During the talk, Yolen presented a timeline of the defunding threat, as well as other anticipated attacks on reproductive rights from conservative lawmakers. In addition, she drew attention to Connecticut’s shifting political landscape, noting that of the state’s 169 towns, 43 towns that voted for Barack Obama in 2012 voted for Trump in 2016.

However, Yolen expressed optimism about the state’s ability to “successfully defend our positive reproductive health policy,” adding that the key to tackling the upcoming challenges is balancing preparedness with hopefulness. She praised Connecticut politicians such as Rep. Rosa DeLauro, D-New Haven, Sen. Richard Blumenthal LAW ’73, D-Conn., and Sen. Chris Murphy, D–Conn., for their support of Planned Parenthood’s efforts, and highlighted the outpouring of support the organization has received from the general public since the November election.

According to public health professor Shelley Geballe LAW ’75 MED ’95, who facilitated the talk, Yolen was the fourth guest in a speaker series intended to expose first-year health policy students to leaders in the field. Geballe described Yolen as one of the “most brilliant strategists” she has ever seen on the topic of reproductive rights.

Given the recent election, this semester’s speakers have largely focused their presentations on the impacts of proposed changes in Washington, D.C., Geballe added. Previous guests include Integrated Refugee and Immigrant Services Executive Director Chris George, who led a discussion on immigration policies, and Universal Health Care Foundation of Connecticut President Frances Padilla, who presented on the impact of policies aimed at repealing and replacing the Affordable Care Act.

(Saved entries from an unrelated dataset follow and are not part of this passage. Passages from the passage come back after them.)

(** X11. Every call of the JXL encoder that a compression makes, for
    any file, settings and codec answers, has an effort among 1, 2, 3
    and 5 (never above 5), a quality among 60, 80, 90 and 100, and the
    progressive, lossy-palette and lossy-modular modes switched off. *)
Theorem jxl_calls_bounded C file q format w wd ht o :
  JxlEncode wd ht o ∈ made (Compressor.compressFile C file q format) w ->
  (effort o = 1 \/ effort o = 2 \/ effort o = 3 \/ effort o = 5)
  /\ (quality o = 60 \/ quality o = 80 \/ quality o = 90 \/ quality o = 100)
  /\ progressive o = false /\ lossyPalette o = false /\ lossyModular o = false.
Proof.
  intros H.
  assert (Hin : exists img target w1,
            JxlEncode wd ht o
            ∈ made (Codec.encodeImage C img target (JS.nullish q balanced)) w1).
  { destruct (Engine.mimeToFormat (file_type file)) as [[f|v]|] eqn:Hf.
    - rewrite (compressFile_made _ _ _ _ f) in H by exact Hf.
      apply elem_of_app in H as [H|H];
        [exfalso; revert H; apply decodeImage_no_jxl_encode|].
      destruct (Codec.decodeImage C file w) as [w1 [e|img]]; [inversion H|].
      eexists _, _, _. exact H.
    - rewrite (compressFile_made_inherited _ _ _ _ _ _ Hf) in H.
      apply elem_of_app in H as [H|H];
        [exfalso; revert H; apply decodeImage_no_jxl_encode|].
      destruct (Codec.decodeImage C file w) as [w1 [e|img]]; [inversion H|].
      destruct format as [f|]; [|inversion H].
      eexists _, _, _. exact H.
    - exfalso. revert H. unfold made, Compressor.compressFile. rewrite Hf. unfold throw.
      cbn [fst]. log. absent. }
  clear H. destruct Hin as (img & target & w1 & H).
  - pose proof (encodeImage_jxl_only _ _ _ _ _ _ _ _ H) as Hj. rewrite Hj in H.
    apply made_jxl_inv in H as (_ & _ & ->).
    destruct (jxl_options_bounds img
                (JS.nullish (Config.isLossless
                               (Config.COMPRESSION_CONFIG jxl (JS.nullish q balanced))) false)
                (JS.nullish (Config.value
                               (Config.COMPRESSION_CONFIG jxl (JS.nullish q balanced))) 80))
      as (He & Hp & Hlp & Hlm).
    split; [exact He|]. split; [|auto].
    destruct (JS.nullish q balanced); cbn; auto.
Qed.
(** * The GA engine of pypoptim (algorythm/ga/ga.py)

    A shallow embedding of class [GA]: construction and validation, the
    population operations and the generational loop [run].

    Python objects live in typed stores and are named by their index (their
    identity, what [is] compares): solutions, payload values and the engine's
    bounds arrays.  An operation is a function of the world that returns a
    value, raises an exception or exhausts the retry budget of the
    parent-selection loop. *)

From Stdlib Require Import ZArith QArith Lia List Permutation Sorted.
From stdpp Require Import base list strings.
Import ListNotations.

Local Open Scope Z_scope.
Local Open Scope list_scope.

(** ** Python values and exceptions *)

(** A reference: the index of an object in its store. *)
Abbreviation loc := nat.

Inductive exn :=
| TypeError
| ValueError
| AttributeError
| KeyError
| IndexError
| AssertionError
| SystemError.   (* a reference outside its store: no Python program builds one *)

(** Arguments whose type the engine inspects. [PySol l] is a reference to the
    solution object [l], an instance of the Solution subclass; [PyObj l] is a
    reference to an object [l] with the attributes of a solution ([x], [y],
    [data]) that is not an instance of it. *)
#[warnings="-register-all"]
Inductive pyval :=
| PyNone
| PyInt (z : Z)
| PyFloat (q : Q)
| PyTuple (items : list pyval)
| PyList (items : list pyval)
| PySol (l : loc)
| PyObj (l : loc).

(** What [mutate_population] can be handed: one of the values above, or an
    instance of a subclass of [int] whose class defines [__iter__].  Such an
    object is an [int] for [isinstance], and a [for] loop over it runs over
    its items.  Where an operation only computes with an integer, an instance
    of a subclass behaves as the [int] it is, and [PyInt] stands for it. *)
Inductive population_arg :=
| Value (v : pyval)
| IterableInt (value : Z) (items : list pyval).

Coercion Value : pyval >-> population_arg.

(** Modelled from the spec: class Solution (pypoptim/algorythm/solution.py is
    not under src/): a gene vector [x], a fitness [y] (unset when [None]) and
    an open key -> value payload [data].  The dict keeps insertion order and
    its values are references to payload objects. *)
Record Solution := mkSolution {
  sol_x : list Q;
  sol_y : option Q;
  sol_data : list (string * loc)
}.

(** A payload object: a mutable value (an array of numbers). *)
Definition payload := list Q.

(** A float ndarray of shape (n, 2): one (lower, upper) row per gene. *)
Definition ndarray2 := list (Q * Q).

Definition Qleb (a b : Q) : bool := Qle_bool a b.
Definition Qltb (a b : Q) : bool := negb (Qle_bool b a).

(** ** The collaborators the engine is generic over *)

(** Modelled from the spec: the caller's concrete Solution subclass (section 6,
    Solution type): the objective hook, the two flags and the comparison
    operator; none of them is under src/. *)
Class SolutionSubclass := {
  update : Solution -> Solution;
  is_updated : Solution -> bool;
  is_valid : Solution -> bool;
  sol_lt : Solution -> Solution -> bool   (* __lt__ *)
}.

(** Modelled from the spec: the random source and the numeric kernels of
    pypoptim.helpers, .crossover, .mutation and .selection, none of which is
    under src/.  Only their signatures are fixed here; the floating-point
    formulas stay abstract. *)
Class Numerics := {
  Generator : Type;
  (* rng.random(): a float of [0, 1) *)
  rng_random : Generator -> Q * Generator;
  (* the positions a tournament of the given force draws among n entries *)
  tournament_draw : nat -> Z -> Generator -> list nat * Generator;
  random_value_from_bounds : Q * Q -> Generator -> Q * Generator;
  transform_genes_bounds :
    list Q -> ndarray2 -> list Q -> list bool -> list Q * ndarray2;
  transform_genes_bounds_back :
    list Q -> ndarray2 -> ndarray2 -> list bool -> list Q;
  allclose : ndarray2 -> ndarray2 -> bool;
  (* both children are produced together *)
  sbx_crossover :
    list Q -> list Q -> ndarray2 -> Q -> Generator -> (list Q * list Q) * Generator;
  (* the Cauchy mutation of one gene vector *)
  cauchy_mutation :
    list Q -> ndarray2 -> Q -> Q -> Generator -> list Q * Generator
}.

(** What the engine leaves behind besides its results: calls of
    [logger.debug] and calls of the solutions' [update] hook. *)
Inductive event :=
| Debug (msg : string)
| DebugAt (i : nat) (msg : string)
| Updated (l : loc).

Section Engine.

Context {SC : SolutionSubclass} {NK : Numerics}.

(** ** The world and the monad of engine operations *)

Record world := mkWorld {
  sols : list Solution;      (* solution objects *)
  vals : list payload;       (* payload objects *)
  arrays : list ndarray2;    (* bounds arrays *)
  rng : Generator;           (* the engine's random source *)
  log : list event
}.

Inductive outcome (A : Type) :=
| Ok (a : A) (w : world)
| Raise (e : exn) (w : world)
| Timeout.

Arguments Ok {A} a w.
Arguments Raise {A} e w.
Arguments Timeout {A}.

Definition M (A : Type) := world -> outcome A.

Definition ret {A} (a : A) : M A := fun w => Ok a w.
Definition raise {A} (e : exn) : M A := fun w => Raise e w.
Definition timeout {A} : M A := fun _ => Timeout.

Definition bind {A B} (m : M A) (k : A -> M B) : M B :=
  fun w =>
    match m w with
    | Ok a w' => k a w'
    | Raise e w' => Raise e w'
    | Timeout => Timeout
    end.

Notation "x <- m ;; k" := (bind m (fun x => k))
  (at level 100, m at next level, right associativity).
Notation "m ;;; k" := (bind m (fun _ => k))
  (at level 100, right associativity).

Fixpoint mapM {A B} (f : A -> M B) (l : list A) : M (list B) :=
  match l with
  | [] => ret []
  | a :: l' => b <- f a ;; bs <- mapM f l' ;; ret (b :: bs)
  end.

Fixpoint forM {A} (f : A -> M unit) (l : list A) : M unit :=
  match l with
  | [] => ret tt
  | a :: l' => f a ;;; forM f l'
  end.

During the talk, audience members expressed their interest in learning how Planned Parenthood has strategized to prepare for various political situations.

“I think as a [medical] student, it’s important to be aware of the current climate and how things that are happening now are going to be affecting our patients in the future,” Nic Muñoz MED ’20 told the News. “It’s very important to be aware of the politics that go on behind a lot of these health-oriented groups, especially something as big as Planned Parenthood, which is hugely important in terms of mitigating health disparities.”

After 45 minutes, Yolen opened the floor to questions from the audience, which was composed of approximately 40 graduate students in the schools of Public Health and Medicine. Attendees asked questions on topics ranging from the sharing of strategies between Planned Parenthood branches in different states to how ACA repeal will affect the patients whose Planned Parenthood services are covered by the law.

Health policy student Arsema Thomas SPH ’18 said it was encouraging to see how much support Planned Parenthood has received since the election. She added that the talk helped her gain a different perspective on issues that are already topics of everyday conversation.

“As women in the health field and women in the U.S., this is something that will affect not only us but our friends, our mothers and our future daughters,” Aminata Seydi SPH ’18 said. “It’s good to stay informed, especially from a different viewpoint on the issue. We look at this as scientists and epidemiologists and policy analysts, but not from a human standpoint of people working on the ground.”

Planned Parenthood’s roots date back to 1916, when female activists opened the nation’s first birth control clinic in Brooklyn, New York.